That's from their companies refusal to adapt which is what ended up killing them, since in countries where they did successfully adapt in the East trains are fast and affordable enough to seriously disrupt even airline routes.
Only because they get massive subsidies (Europe), made their competition illegal (France), and/or have no competition (China).
Focusing on China, they have barely any airports relative to their population because the CCP chose not to invest in them because they reserved most of the skies for military use.
86 million people live in the Pearl River Delta (one of the richest parts of China), yet they only have two real airports:
The red airports are Macau (one runway) and Hong Kong (three runways), both technically not in China.


Hong Kong is a major airport though.
The blue airports are Foshan Shadi and Huizhou Pingtan, both dual-purpose military airports with a single runway. Huizhou has four jetbridges, Foshan has none.

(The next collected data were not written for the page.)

(** [CreateOrderService.execute] *)
Definition execute (request : IRequest.t) : M Order :=
  let customer_id := IRequest.customer_id request in
  let products := IRequest.products request in
  customer <- await (CallFindById customer_id) (findById customer_id) ;;
  match customer with
  | None => throw (mkAppError "Customer not found.")
  | Some customer =>
      if (length products =? 0)%nat then
        throw (mkAppError "Less than one product to create an order.")
      else
        existingProducts <-
          await (CallFindAllById products) (findAllById products) ;;
        let v := validate existingProducts products in
        if truthy (Tally.first (nonExistentProducts v)) then
          throw (mkAppError (nonExistentMessage (nonExistentProducts v)))
        else if truthy (Tally.first (invalidQuantityProducts v)) then
          throw (mkAppError
                   (invalidQuantityMessage (invalidQuantityProducts v)))
        else
          order <-
            await (CallCreate customer (sanitizedProducts v))
                  (create customer (sanitizedProducts v)) ;;
          _ <- await (CallUpdateQuantity (productsToUpdate v))
                     (fun s => (tt, updateQuantity (productsToUpdate v) s)) ;;
          ret order
  end.

(** The calls of a trace that write: [create] and [updateQuantity]. *)
Definition is_write (c : Call) : bool :=
  match c with
  | CallCreate _ _ | CallUpdateQuantity _ => true
  | CallFindById _ | CallFindAllById _ => false
  end.

(** The products fetched by [execute] and the store they leave, for a known
    customer: the state of affairs the reduction runs in. *)
Definition lookup_customer (request : IRequest.t) (s : St)
  : option Customer * St :=
  findById (IRequest.customer_id request) s.

Definition fetch_products (request : IRequest.t) (s : St)
  : list (Product.t Price Attrs) * St :=
  findAllById (IRequest.products request) (snd (lookup_customer request s)).

End Service.

(** ** In-memory repositories *)

Module InMemory.

(** Modelled from the spec: the [Customer] entity, which the service only
    looks up and hands on ("identity record; attributes: unique id"). *)
Record Customer : Type := mkCustomer { customer_id : string }.

(** Modelled from the spec: the [Order] entity ("customer reference, ordered
    sequence of OrderLineRecord"). *)
Record Order : Type := mkOrder {
  customer : Customer;
  order_products : list (OrderProduct.t Q)
}.

(** Products carry a rational price and, as remaining attribute, a name. *)
Definition Product : Type := Product.t Q string.

Record Store : Type := mkStore {
  customers : list Customer;
  catalog : list Product;
  orders : list Order
}.

(** Modelled from the spec: the customer lookup, [findById(id) -> Customer |
    absent]. *)
Definition find_customer (id : string) (s : Store) : option Customer * Store :=
  (find (fun c => String.eqb (customer_id c) id) (customers s), s).

(** Modelled from the spec: the catalog batch fetch, [findAllById(ids) ->
    sequence of Product (only existing ones)]. *)
Definition find_products (ids : list IProduct.t) (s : Store)
  : list Product * Store :=
  (filter (fun p => existsb (fun i => String.eqb (IProduct.id i) (Product.id p))
                            ids)
          (catalog s), s).

(** The bulk update of the catalog, by [apply_updates]. *)
Definition update_quantities (us : list Product) (s : Store) : Store :=
  mkStore (customers s) (apply_updates us (catalog s)) (orders s).

(** Modelled from the spec: the order store, [create({customer, lines}) ->
    Order]. *)
Definition create_order (c : Customer) (lines : list (OrderProduct.t Q))
           (s : Store) : Order * Store :=
  let o := mkOrder c lines in
  (o, mkStore (customers s) (catalog s) (orders s ++ [o])).

#[export] Instance customersRepository
  : @ICustomersRepository Customer Store :=
  {| findById := find_customer |}.

#[export] Instance productsRepository
  : @IProductsRepository Q string Store :=
  {| findAllById := find_products; updateQuantity := update_quantities |}.

#[export] Instance ordersRepository
  : @IOrdersRepository Q Customer Order Store :=
  {| create := create_order |}.

(** The scenario of the specification: customer [C1]; [P1] with 5 in stock at
    10.0 and [P2] with 2 in stock at 3.0. *)
Definition C1 : Customer := mkCustomer "C1".
Definition P1 : Product := Product.mk "P1" (10 # 1)%Q 5 "first product".
Definition P2 : Product := Product.mk "P2" (3 # 1)%Q 2 "second product".
Definition shop : Store := mkStore [C1] [P1; P2] [].

Definition line (id : string) (q : Z) : IProduct.t := IProduct.mk id q.
Definition order_for (c : string) (ls : list IProduct.t) : IRequest.t :=
  IRequest.mk c ls.

End InMemory.

(** ** The reduction over IEEE doubles

    The same callback with the two [quantity] fields as JavaScript [number]s
    proper (binary64, with NaN and the infinities) instead of integers, to
    evaluate the quantity test and the subtraction outside the integers. *)

Module JsNumber.
Import PrimFloat.

(** [number] *)
Definition number : Set := float.

(** [a > b]: false as soon as one side is NaN. *)
Definition gt (a b : number) : bool := ltb b a.

(** [interface IProduct { id: string; quantity: number }] *)
Module IProduct.
Record t : Type := mk { id : string; quantity : number }.
End IProduct.

(** The [Product] entity. *)
Module Product.
Record t (Price Attrs : Type) : Type :=
  mk { id : string; price : Price; quantity : number; rest : Attrs }.
Arguments mk {Price Attrs}.

(** [{ ...p, quantity: q }] *)
Definition with_quantity {Price Attrs} (p : t Price Attrs) (q : number)
  : t Price Attrs :=
  mk (id p) (price p) q (rest p).
End Product.

(** Elements of [IValidation.sanitizedProducts]. *)
Module OrderProduct.
Record t (Price : Type) : Type :=
  mk { product_id : string; quantity : number; price : Price }.
Arguments mk {Price}.
End OrderProduct.

Section Validation.
Variables Price Attrs : Type.

(** [interface IValidation] *)
Record IValidation : Type := mkValidation {
  nonExistentProducts : Tally.t;
  invalidQuantityProducts : Tally.t;
  sanitizedProducts : list (OrderProduct.t Price);
  productsToUpdate : list (Product.t Price Attrs)
}.

(** The initial value handed to [reduce]. *)
Definition initialValidation : IValidation :=
  mkValidation (Tally.mk None 0) (Tally.mk None 0) [] [].

(** [existingProducts.find(p => p.id === product.id)] *)
Definition matchProduct (existingProducts : list (Product.t Price Attrs))
           (product : IProduct.t) : option (Product.t Price Attrs) :=
  find (fun p => String.eqb (Product.id p) (IProduct.id product))
       existingProducts.

(** The callback of [products.reduce]. *)
Definition reducer (existingProducts : list (Product.t Price Attrs))
           (acc : IValidation) (product : IProduct.t) : IValidation :=
  match matchProduct existingProducts product with
  | Some m =>
      if gt (IProduct.quantity product) (Product.quantity m) then
        mkValidation
          (nonExistentProducts acc)
          (record_offender (invalidQuantityProducts acc) (IProduct.id product))
          (sanitizedProducts acc)
          (productsToUpdate acc)
      else
        mkValidation
          (nonExistentProducts acc)
          (invalidQuantityProducts acc)
          (sanitizedProducts acc ++
             [OrderProduct.mk (IProduct.id product)
                              (IProduct.quantity product)
                              (Product.price m)])
          (productsToUpdate acc ++
             [Product.with_quantity m
                (sub (Product.quantity m) (IProduct.quantity product))])
  | None =>
      mkValidation
        (record_offender (nonExistentProducts acc) (IProduct.id product))
        (invalidQuantityProducts acc)
        (sanitizedProducts acc)
        (productsToUpdate acc)
  end.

An airport Huizhou's size would be classed as a regional airport in the US and Foshan wouldn't even count as one. Cody, Wyoming (pop. 10k), has a nicer airport:
The only two real airports in the PRC part of the Pearl River Delta are Shenzen Bao'an and Guangzhou Baiyun (in green).

I believe the small terminal on the right in Guangzhou is the High Speed Rail terminal.
Hartsfield-Jackson in Atlanta is bigger than both of them combined despite Atlanta having 7% of the population. Now,
China is building another airport for the region, but even with it they'll still be way behind the US on a per-capita basis. The 50 Cent Army is extremely vocal about how China is a "world leader in High Speed Rail" because they know that they're far, far, behind the US when it comes to intracontinental travel.
American urbanists are useful idiots who take for granted how easy it is to get around both the country and its cities. They believe Chinese/EU propaganda about how far "behind" the US is compared to their countries, when in reality the US is way ahead of them.